In recent years, then, alongside the films, we have experienced the great success of documentaries: on football stars, like those on Maradona and Cristiano Ronaldo, on the best players in basketball, you see The Last Dance, even on the game of poker we have several excellent documentaries, including Nosebleed And Bet Raise Fold: The Story of Online Poker. Obviously there are also documentaries on engines, such as Formula 1: Drive to Survive, Ayrton’s last lap And Until the last braking, documentary that tells, through the voice of Brad Pit, the story of the six fastest motorcyclists of all time, including, unmissable, our Valentino Rossi, who has recently retired from competitions.
In short, engines abound in the seventh art, and making a selection is a rather difficult task. There are some films, however, that cannot be missing from the collection of motor enthusiasts. Between these, Grand Prix, of 1966, and The 24 Hours of Le Mans, from 1970, two blockbusters entered the history of cinema.

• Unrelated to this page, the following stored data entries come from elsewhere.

(** Modelled from the spec: [segm_resize(mask, target_width,
    target_height)] takes a 2-d mask to a (target height, target width)
    mask whose labels all occur in the input.  Other ranks and empty
    targets are refused. *)
Definition segm_resize (mask : Np.ndarray) (width height : Z)
    : option Np.ndarray :=
  match Np.shape mask with
  | [H; W] =>
      if bool_decide (0 < width ∧ 0 < height) then
        Some {| Np.dtype_of := Np.dtype_of mask;
                Np.shape := [Z.to_nat height; Z.to_nat width];
                Np.data := sample H W 1 (Np.data mask)
                             (Z.to_nat height) (Z.to_nat width) |}
      else None
  | _ => None
  end.

(** Modelled from the spec: the image resampling primitive, which the
    source takes from PIL.  An image is kept as its 8-bit
    height × width × bands buffer; only such buffers convert, only positive
    sizes are accepted, and the samples are picked nearest-neighbour
    whatever filter is asked for. *)
Definition Image : Type := Np.ndarray.

Definition Image_fromarray (a : Np.ndarray) : option Image :=
  match Np.shape a with
  | [_; _; _] =>
      if bool_decide (Np.dtype_of a = Np.uint8) then Some a else None
  | _ => None
  end.

Definition Image_resize (im : Image) (size : Z * Z) (resample : Resampling)
    : option Image :=
  match Np.shape im with
  | [H; W; C] =>
      if bool_decide (0 < size.1 ∧ 0 < size.2) then
        Some {| Np.dtype_of := Np.dtype_of im;
                Np.shape := [Z.to_nat size.2; Z.to_nat size.1; C];
                Np.data := sample H W C (Np.data im)
                             (Z.to_nat size.2) (Z.to_nat size.1) |}
      else None
  | _ => None
  end.

Definition np_array_of_image (im : Image) : Np.ndarray := im.

(** A platform that turns a floating sample outside the 8-bit range
    into 0. *)
Definition float_to_uint8 : Np.FloatCast := λ _, 0.

Definition collaborators : Collaborators :=
  Build_Collaborators float_to_uint8 segm_resize Image Image_fromarray
    Image_resize np_array_of_image.

End Nearest.

Abbreviation ref := nat (only parsing).
Abbreviation store := (gmap nat entry) (only parsing).

Section Resize.

Context {lib : Collaborators}.

Variable self : Resize.

(** The dense branch. *)
Definition resize_dense (e : entry) (height width : Z) : option entry :=
  let e := set_payload e (Np.astype_uint8 (payload e)) in
  data ← Image_fromarray (payload e);
  data ← Image_resize data (width, height) BICUBIC;
  Some (set_payload e (np_array_of_image data)).

(** The branch of [SegmentationPrediction]. *)
Definition resize_segmentation_prediction
    (e : entry) (height width : Z) : option entry :=
  if bool_decide (Np.ndim (payload e) = 2%nat) then
    mask ← segm_resize (payload e) width height;
    Some (set_payload e mask)
  else
    class_masks ← Np.iter (payload e);
    entry_mask ← mapM (λ class_mask, segm_resize class_mask width height)
                      class_masks;
    mask ← Np.array entry_mask;
    Some (set_payload e mask).

(** The branch of [SegmentationAnnotation]. *)
Definition resize_segmentation_annotation
    (e : entry) (height width : Z) : option entry :=
  mask ← segm_resize (payload e) width height;
  Some (set_payload e mask).

(** [resize] with its registrations; the undecorated function, which
    returns the entry, serves every class that neither is nor derives from
    a registered one. *)
Definition resize (e : entry) (height width : Z) : option entry :=
  match dispatch resize_register ResizeUndecorated (cls e) with
  | ResizeDense => resize_dense e height width
  | ResizeSegmentationPrediction =>
      resize_segmentation_prediction e height width
  | ResizeSegmentationAnnotation =>
      resize_segmentation_annotation e height width
  | ResizeUndecorated => Some e
  end.

(** ** The driver *)

(** [set_sizes] and [resize] on objects of the store.  [resize] writes the
    object behind the reference it is given and no other. *)
Definition set_sizes_at (r : ref) (σ : store) : option (Z * Z) :=
  e ← σ !! r; set_sizes self e.

Definition resize_at (r : ref) (height width : Z) (σ : store)
    : option store :=
  e ← σ !! r;
  e' ← resize e height width;
  Some (<[r := e']> σ).

(** A [for] loop over [l] whose body updates the store and may raise. *)
Fixpoint for_each {A} (body : A → store → option store)
    (l : list A) (σ : store) : option store :=
  match l with
  | [] => Some σ
  | x :: l' => σ' ← body x σ; for_each body l' σ'
  end.

(** The two statements every loop body is made of: resolve the size from
    the object [src], then resize the object [tgt].
    [height, width = set_sizes(src); resize(tgt, height, width)] *)
Definition resize_with (src tgt : ref) (σ : store) : option store :=
  '(height, width) ← set_sizes_at src σ;
  resize_at tgt height width σ.

(** Body of the loop over [zip(annotations, predictions)].  A
    representation object is truthy, so [annotation or prediction] is the
    annotation unless it is [None]. *)
Definition paired_body (ap : option ref * ref) (σ : store) : option store :=
  resize_with (default ap.2 ap.1) ap.2 σ.

(** Body of the loop over [predictions] alone. *)
Definition single_body (prediction : ref) (σ : store) : option store :=
  resize_with prediction prediction σ.

(** Body of the loop over [annotations]; [None] takes the [continue]. *)
Definition annotation_body (annotation : option ref) (σ : store)
    : option store :=
  match annotation with
  | None => Some σ
  | Some r => resize_with r r σ
  end.

Definition prediction_pass (annotations : list (option ref))
    (predictions : list ref) (σ : store) : option store :=
  if bool_decide (annotations ≠ []) then
    for_each paired_body (zip annotations predictions) σ
  else
    for_each single_body predictions σ.

Definition annotation_pass (annotations : list (option ref)) (σ : store)
    : option store :=
  for_each annotation_body annotations σ.

(** [self.apply_to is None or self.apply_to in targets] *)
Definition applies (targets : list ApplyToOption) : bool :=
  match apply_to self with
  | None => true
  | Some a => bool_decide (a ∈ targets)
  end.

(** [process_image] returns the two collections it was given; the store
    carries what it did to the objects. *)
Definition process_image (annotations : list (option ref))
    (predictions : list ref) (σ : store)
    : option (list (option ref) * list ref * store) :=
  σ ← (if applies [PREDICTION; ALL]
       then prediction_pass annotations predictions σ else Some σ);
  σ ← (if applies [ANNOTATION; ALL]
       then annotation_pass annotations σ else Some σ);
  Some (annotations, predictions, σ).

(** What one run of the two statements does to the object [tgt], as read
    off two stores: the size came from [src] as it was in [σ], and [tgt]
    in [σ'] is [tgt] of [σ] resized to it. *)
Definition resolved_from (σ σ' : store) (src tgt : ref) : Prop :=
  ∃ es et height width et',
    σ !! src = Some es ∧ σ !! tgt = Some et ∧
    set_sizes self es = Some (height, width) ∧
    resize et height width = Some et' ∧
    σ' !! tgt = Some et'.

End Resize.

(** The driver over the nearest-neighbour instances. *)
Definition process_image_nearest := @process_image Nearest.collaborators.

Definition resize_nearest := @resize Nearest.collaborators.

(** ** The class attributes and the declared parameters *)

(** [Resize.prediction_types] and [Resize.annotation_types], as the class
    body lists them. *)
Definition prediction_types : list repr_class :=
  Imported <$>
    [StyleTransferPrediction; ImageProcessingPrediction;
     SegmentationPrediction; SuperResolutionPrediction;
     ImageInpaintingPrediction].

Definition annotation_types : list repr_class :=
  Imported <$>
    [StyleTransferAnnotation; ImageProcessingAnnotation;
     SegmentationAnnotation; SuperResolutionAnnotation;
     ImageInpaintingPrediction].

(** The arguments [parameters] gives to [NumberField]. *)
Inductive value_type := int_type | float_type.

Record NumberField := mk_NumberField {
  field_type : value_type;
  optional : bool;
  min_value : option Z;
  description : string
}.

(** A declared parameter: one of the number fields of this class, or a
    field of some other kind declared by a base class. *)
Inductive Field :=
  | Number (f : NumberField)
  | Inherited (kind : string).

(** [Resize.parameters]: the parameters of the base class, updated with the
    three sizes in the order of the dictionary display. *)
Definition parameters (super_parameters : gmap string Field)
    : gmap string Field :=
  <["size" :=
      Number (mk_NumberField int_type true (Some 1)
        "Destination size for resize for both dimensions (height and width).")]>
  (<["dst_height" :=
      Number (mk_NumberField int_type true (Some 1)
        "Destination height for resize.")]>
  (<["dst_width" :=
      Number (mk_NumberField int_type true (Some 1)
        "Destination width for resize")]>
   super_parameters)).

(** The names [parameters] declares. *)
Definition size_names : list string := ["dst_width"; "dst_height"; "size"].

(** Modelled from the spec: the configured sizes are positive integers
    validated upstream, by [NumberField], whose code is outside this file.
    A field accepts the integers that are not below its [min_value]. *)
Definition accepts (f : Field) (v : Z) : Prop :=
  match f with
  | Number f => match min_value f with Some m => m <= v | None => True end
  | Inherited _ => True
  end.

(** The objects of two stores are the same ones: each reference holds an
    object of the same class and identifier in both, or in neither. *)
Definition same_objects (σ σ' : store) : Prop :=
  ∀ r : ref, cls <$> σ' !! r = cls <$> σ !! r ∧
             identifier <$> σ' !! r = identifier <$> σ !! r.

(** ** Concrete objects used to run the definitions *)

Module Scenario.

Definition labels_2x2 : Np.ndarray :=
  Np.mk_ndarray Np.int64 [2; 2]%nat [0; 1; 2; 3].

(** Two class channels of one pixel each. *)
Definition scores_2x1x1 : Np.ndarray :=
  Np.mk_ndarray Np.int64 [2; 1; 1]%nat [7; 9].

Definition rgb_1x2 : Np.ndarray :=
  Np.mk_ndarray Np.int64 [1; 2; 3]%nat [0; 255; 256; 300; -1; 17].

(** [deprocess_predictions] with both sizes configured, on a 300 × 400
    frame, applied to predictions only. *)
Definition deprocess_64 : Resize :=
  mk_Resize (Some 64) (Some 64) [300; 400] true (Some PREDICTION).

(** Only the height is configured. *)
Definition height_only : Resize :=
  mk_Resize (Some 3) None [5; 4; 3] false (Some ANNOTATION).

(** Nothing is configured. *)
Definition bare : Resize := mk_Resize None None [5; 4; 3] false None.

Grand Prix, directed by John Frankenheimer, won three Oscars in 1967: Best Editing, Best Sound and Best Sound Editing. It also earned two Golden Globe nominations. The story tells of the challenge between the American Formula 1 driver Pete Aron (the Italian actor Renato Turi), hired by the Japanese Yamura, and Jean-Pierre Sarti, played by Yves Montand, a driver in crisis.
The 24 Hours of Le Mans sees among the protagonists Steve McQueen, as we know great racing enthusiast, and his Porsche 917, in the company of another thirty cars, including many that had participated in the race. The budget of $ 7.5 million, a huge amount for the times, made it possible, among other things, to hire professional pilots, including Derek Bell. There was no shortage of controversy between Steve McQueen and director John Sturges; the film also did not have the hoped-for success. However, it remains a film to be seen because it is part of the history of motor cinema.
Let’s take a long leap forward and move on to Rush, a 2013 film that was very successful even among non-fans: the film focuses on the rivalry between two of the most important drivers in F1 history, Niki Lauda (played by Daniel Bruhl) and James Hunt (Chris Hemsworth, the Thor of the Marvel Cinematic Universe), two very different personalities, almost the nemesis of each other, who made the 1976 season memorable. Fuji circuit.
Another film focused on the Le Mans race is Le Mans 66 – The great challenge, released in theaters in 2019. The film narrates the friendship between Carrol Shelby and Ken Miles, as well as Ford’s victory over Ferrari in the 1966 edition of the competition.
Moving on to motorcycles, we cannot fail to mention one of the most famous films in the history of cinema, a masterpiece that symbolizes an era and is considered the most important film of the so-called New Hollywood: Easy Rider, released in 1969. Riding two Harley-Davidson Panheads, Wyatt (played by Jack Nicholson) and Bill (played by the director of the film Dennis Hooper) decide to cross the States starting from California to land in New Orleans to see the carnival of the city. From there a series of adventures that have made it a legendary film.
This brief overview certainly cannot exhaust the “motoring” filmography available to enthusiasts, but can represent a good starting point for those who love engines not only on the track, but also on the big screen.